-- DATA PROVIDED --
(* ===== verification/Labels.v ===== *)
(** Moderation: the tables of labels, their definitions, the preferences of
    users and the reports ([internal/database/repositories/labels.go],
    [label_definitions.go], [label_preferences.go], [reports.go]), and the admin
    resolvers over them ([internal/graphql/admin/resolvers_labels.go]). Instants
    are microseconds; the text that the driver makes of an instant is read back
    as that instant. *)
From Stdlib Require Import Sorted.
From stdpp Require Import sorting.
From S2P Require Import Prelude GoStrings Connection Statements.

Local Open Scope Z_scope.

(** ** Labels *)

(** What a label says; the row of the table adds an identifier. *)
Record LabelData := {
  l_src : string; l_uri : string; l_cid : option string; l_val : string; l_neg : bool; l_cts : Z; l_exp : option Z
}.
Record Label := { l_id : Z; l_data : LabelData }.

Definition SystemLabelerSrc : string := "did:web:system".
Inductive LabelSeverity := SeverityInform | SeverityAlert | SeverityTakedown.
Inductive LabelVisibility := VisibilityIgnore | VisibilityShow | VisibilityWarn | VisibilityHide.
Record LabelDefinition := {
  d_description : string; d_severity : LabelSeverity; d_visibility : LabelVisibility; d_created : Z
}.

Inductive ReportStatus := StatusPending | StatusResolved | StatusDismissed.
#[global] Instance ReportStatus_eq : EqDecision ReportStatus.
Proof. solve_decision. Defined.
Record Report := {
  r_reporter : string; r_subject : string; r_reasonType : string; r_reason : option string; r_status : ReportStatus;
  r_resolvedBy : option string; r_resolvedAt : option Z; r_created : Z
}.

(** Labels are kept in the order of their identifiers. *)
Record tables := {
  labels : list Label; next_label : Z;
  definitions : gmap (string * string) LabelDefinition;
  preferences : gmap (string * string * string) LabelVisibility;
  reports : gmap Z Report; next_report : Z
}.

Definition set_labels (l : list Label) (n : Z) (t : tables) : tables :=
  {| labels := l; next_label := n; definitions := definitions t; preferences := preferences t; reports := reports t;
     next_report := next_report t |}.
Definition set_definitions (d : gmap (string * string) LabelDefinition) (t : tables) : tables :=
  {| labels := labels t; next_label := next_label t; definitions := d; preferences := preferences t;
     reports := reports t; next_report := next_report t |}.
Definition set_preferences (p : gmap (string * string * string) LabelVisibility) (t : tables) : tables :=
  {| labels := labels t; next_label := next_label t; definitions := definitions t; preferences := p;
     reports := reports t; next_report := next_report t |}.
Definition set_reports (r : gmap Z Report) (n : Z) (t : tables) : tables :=
  {| labels := labels t; next_label := next_label t; definitions := definitions t; preferences := preferences t;
     reports := r; next_report := n |}.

-- TRY IT --
The range begins at the line containing "(** Labels are" and ends at the last line of the entries; reproduce it exactly.

-- RESPONSE AREA --
(** Labels are kept in the order of their identifiers. *)
Record tables := {
  labels : list Label; next_label : Z;
  definitions : gmap (string * string) LabelDefinition;
  preferences : gmap (string * string * string) LabelVisibility;
  reports : gmap Z Report; next_report : Z
}.

Definition set_labels (l : list Label) (n : Z) (t : tables) : tables :=
  {| labels := l; next_label := n; definitions := definitions t; preferences := preferences t; reports := reports t;
     next_report := next_report t |}.
Definition set_definitions (d : gmap (string * string) LabelDefinition) (t : tables) : tables :=
  {| labels := labels t; next_label := next_label t; definitions := d; preferences := preferences t;
     reports := reports t; next_report := next_report t |}.
Definition set_preferences (p : gmap (string * string * string) LabelVisibility) (t : tables) : tables :=
  {| labels := labels t; next_label := next_label t; definitions := definitions t; preferences := p;
     reports := reports t; next_report := next_report t |}.
Definition set_reports (r : gmap Z Report) (n : Z) (t : tables) : tables :=
  {| labels := labels t; next_label := next_label t; definitions := definitions t; preferences := preferences t;
     reports := r; next_report := n |}.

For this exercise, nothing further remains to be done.